WORK TASK
An exact copy of the listing below is required.
▬▬▬
(** An outcome that leaves the hooks alone and applies, at most, [a]. *)
Lemma evaluated_applies plan ev op o a :
  applied_of o = Some a → legal_op plan a →
  match a with
  | applied_add _ _ => False
  | applied_rewire _ ds => ∀ x, x ∈ ds → x ∈ op_deps op
  | _ => True
  end → evaluated plan ev op o ev.
Proof.
  intros Ho Hl Ha. split; [apply grows_refl|]. rewrite Ho. intros ? [= <-]. split; [done|].
  by destruct a.
Qed.

Lemma unpark_evaluated plan ev op id n i o ev' :
  node_at plan id = Some n → evaluate_unpark context ev op id n i = (o, ev') →
  evaluated plan ev op o ev'.
Proof.
  intros Hn. unfold evaluate_unpark. case_decide as Hs; [|intros [= <- <-]; by eauto with rulvar].
  assert (∀ b, legal_op plan (applied_unpark id b)) as Hl by (intros b; by exists n).
  destruct (c_admitUnpark context) as [f|] eqn:Ef.
  2: { intros [= <- <-]. by eapply evaluated_applies. }
  destruct (f _ id n i) as [v w2] eqn:Ev.
  pose proof (admitUnpark_used _ _ _ _ _ _ _ Ef Ev) as Hg.
  case_match; intros [= <- <-]; split; [exact Hg|done|exact Hg|].
  intros a [= <-]. by split.
Qed.

Lemma evaluate_on_evaluated w ev op n i :
  wf w → acyclic_plan (w_plan w) →
  (∀ x, mentions (w_plan w) x → used (ev_world ev) x) →
  (∀ x, x ∈ op_deps op → used (ev_world ev) x) →
  node_at (w_plan w) (target_of op) = Some n →
  ∃ o ev', evaluate_on context (w_plan w) ev op n i = Some (o, ev') ∧
    evaluated (w_plan w) ev op o ev'.
Proof.
  intros Hw Ha Hm Hd Hn.
  destruct op as [t|id patch|id|id|id reason|id p|id ds|id dep]; cbn [evaluate_on target_of] in *.
  - destruct (evaluate_add context ev t i) as [o ev'] eqn:E. eexists _, _. split; [done|].
    by eapply evaluate_add_evaluated.
  - eexists _, _. split; [done|]. unfold evaluate_amend.
    destruct (status n); solve [by eauto with rulvar | eapply evaluated_applies; [done|by eexists|done]].
  - eexists _, _. split; [done|]. unfold evaluate_park.
    destruct (status n) eqn:E; solve [by eauto with rulvar |
      eapply evaluated_applies; [done|exists n; rewrite E; by auto|done]].
  - destruct (evaluate_unpark context ev (unpark_task id) id n i) as [o ev'] eqn:E.
    eexists _, _. split; [done|]. by eapply unpark_evaluated.
  - unfold evaluate_cancel.
    destruct (cascadeOf_correct (w_plan w) id (wf_nodes _ _ w Hw) (wf_key _ _ w Hw)) as (c & Hc & _).
    rewrite Hc. pose proof (fun x => cascade_members_open (w_plan w) id c x (wf_nodes _ _ w Hw)
                              (wf_key _ _ w Hw) Hc) as Hopen.
    destruct (status n) eqn:E; cbn; eexists _, _; (split; [done|]);
      first [by eauto with rulvar
            |eapply evaluated_applies; [done|exists n; rewrite E; split; [done|]|done];
             first [done|by auto]].
  - eexists _, _. split; [done|]. unfold evaluate_reprioritize. case_match; [by eauto with rulvar|].
    eapply evaluated_applies; [done|by eexists|done].
  - destruct (wouldCreateDepCycle_correct (w_plan w) id ds) as (b & Hb & Hiff).
    unfold evaluate_rewire. rewrite Hb. cbn. eexists _, _. split; [done|].
    destruct b; [by eauto with rulvar|]. case_decide; [by eauto with rulvar|].
    pose proof (rewired_acyclic _ id ds Ha Hb) as Hac.
    set (onto := List.filter _ ds). clearbody onto.
    destruct onto as [|u onto].
    { eapply evaluated_applies; [done|split; [by eexists|done]|by intros x]. }
    eapply evaluated_applies; [done|split; [by eexists|]|].
    + revert Hac. apply acyclic_mono. intros x y. unfold depsOf. case_decide; [|done].
      rewrite !list_elem_of_In, filter_In. tauto.
    + intros x. rewrite !list_elem_of_In, filter_In. tauto.
  - eexists _, _. split; [done|]. unfold evaluate_waive.
    repeat case_match; try (by eauto with rulvar).
    eapply evaluated_applies; [done|by eexists|done].
Qed.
▬▬▬
REPLY TO THE EXERCISE
(** An outcome that leaves the hooks alone and applies, at most, [a]. *)
Lemma evaluated_applies plan ev op o a :
  applied_of o = Some a → legal_op plan a →
  match a with
  | applied_add _ _ => False
  | applied_rewire _ ds => ∀ x, x ∈ ds → x ∈ op_deps op
  | _ => True
  end → evaluated plan ev op o ev.
Proof.
  intros Ho Hl Ha. split; [apply grows_refl|]. rewrite Ho. intros ? [= <-]. split; [done|].
  by destruct a.
Qed.

Lemma unpark_evaluated plan ev op id n i o ev' :
  node_at plan id = Some n → evaluate_unpark context ev op id n i = (o, ev') →
  evaluated plan ev op o ev'.
Proof.
  intros Hn. unfold evaluate_unpark. case_decide as Hs; [|intros [= <- <-]; by eauto with rulvar].
  assert (∀ b, legal_op plan (applied_unpark id b)) as Hl by (intros b; by exists n).
  destruct (c_admitUnpark context) as [f|] eqn:Ef.
  2: { intros [= <- <-]. by eapply evaluated_applies. }
  destruct (f _ id n i) as [v w2] eqn:Ev.
  pose proof (admitUnpark_used _ _ _ _ _ _ _ Ef Ev) as Hg.
  case_match; intros [= <- <-]; split; [exact Hg|done|exact Hg|].
  intros a [= <-]. by split.
Qed.

Lemma evaluate_on_evaluated w ev op n i :
  wf w → acyclic_plan (w_plan w) →
  (∀ x, mentions (w_plan w) x → used (ev_world ev) x) →
  (∀ x, x ∈ op_deps op → used (ev_world ev) x) →
  node_at (w_plan w) (target_of op) = Some n →
  ∃ o ev', evaluate_on context (w_plan w) ev op n i = Some (o, ev') ∧
    evaluated (w_plan w) ev op o ev'.
Proof.
  intros Hw Ha Hm Hd Hn.
  destruct op as [t|id patch|id|id|id reason|id p|id ds|id dep]; cbn [evaluate_on target_of] in *.
  - destruct (evaluate_add context ev t i) as [o ev'] eqn:E. eexists _, _. split; [done|].
    by eapply evaluate_add_evaluated.
  - eexists _, _. split; [done|]. unfold evaluate_amend.
    destruct (status n); solve [by eauto with rulvar | eapply evaluated_applies; [done|by eexists|done]].
  - eexists _, _. split; [done|]. unfold evaluate_park.
    destruct (status n) eqn:E; solve [by eauto with rulvar |
      eapply evaluated_applies; [done|exists n; rewrite E; by auto|done]].
  - destruct (evaluate_unpark context ev (unpark_task id) id n i) as [o ev'] eqn:E.
    eexists _, _. split; [done|]. by eapply unpark_evaluated.
  - unfold evaluate_cancel.
    destruct (cascadeOf_correct (w_plan w) id (wf_nodes _ _ w Hw) (wf_key _ _ w Hw)) as (c & Hc & _).
    rewrite Hc. pose proof (fun x => cascade_members_open (w_plan w) id c x (wf_nodes _ _ w Hw)
                              (wf_key _ _ w Hw) Hc) as Hopen.
    destruct (status n) eqn:E; cbn; eexists _, _; (split; [done|]);
      first [by eauto with rulvar
            |eapply evaluated_applies; [done|exists n; rewrite E; split; [done|]|done];
             first [done|by auto]].
  - eexists _, _. split; [done|]. unfold evaluate_reprioritize. case_match; [by eauto with rulvar|].
    eapply evaluated_applies; [done|by eexists|done].
  - destruct (wouldCreateDepCycle_correct (w_plan w) id ds) as (b & Hb & Hiff).
    unfold evaluate_rewire. rewrite Hb. cbn. eexists _, _. split; [done|].
    destruct b; [by eauto with rulvar|]. case_decide; [by eauto with rulvar|].
    pose proof (rewired_acyclic _ id ds Ha Hb) as Hac.
    set (onto := List.filter _ ds). clearbody onto.
    destruct onto as [|u onto].
    { eapply evaluated_applies; [done|split; [by eexists|done]|by intros x]. }
    eapply evaluated_applies; [done|split; [by eexists|]|].
    + revert Hac. apply acyclic_mono. intros x y. unfold depsOf. case_decide; [|done].
      rewrite !list_elem_of_In, filter_In. tauto.
    + intros x. rewrite !list_elem_of_In, filter_In. tauto.
  - eexists _, _. split; [done|]. unfold evaluate_waive.
    repeat case_match; try (by eauto with rulvar).
    eapply evaluated_applies; [done|by eexists|done].
Qed.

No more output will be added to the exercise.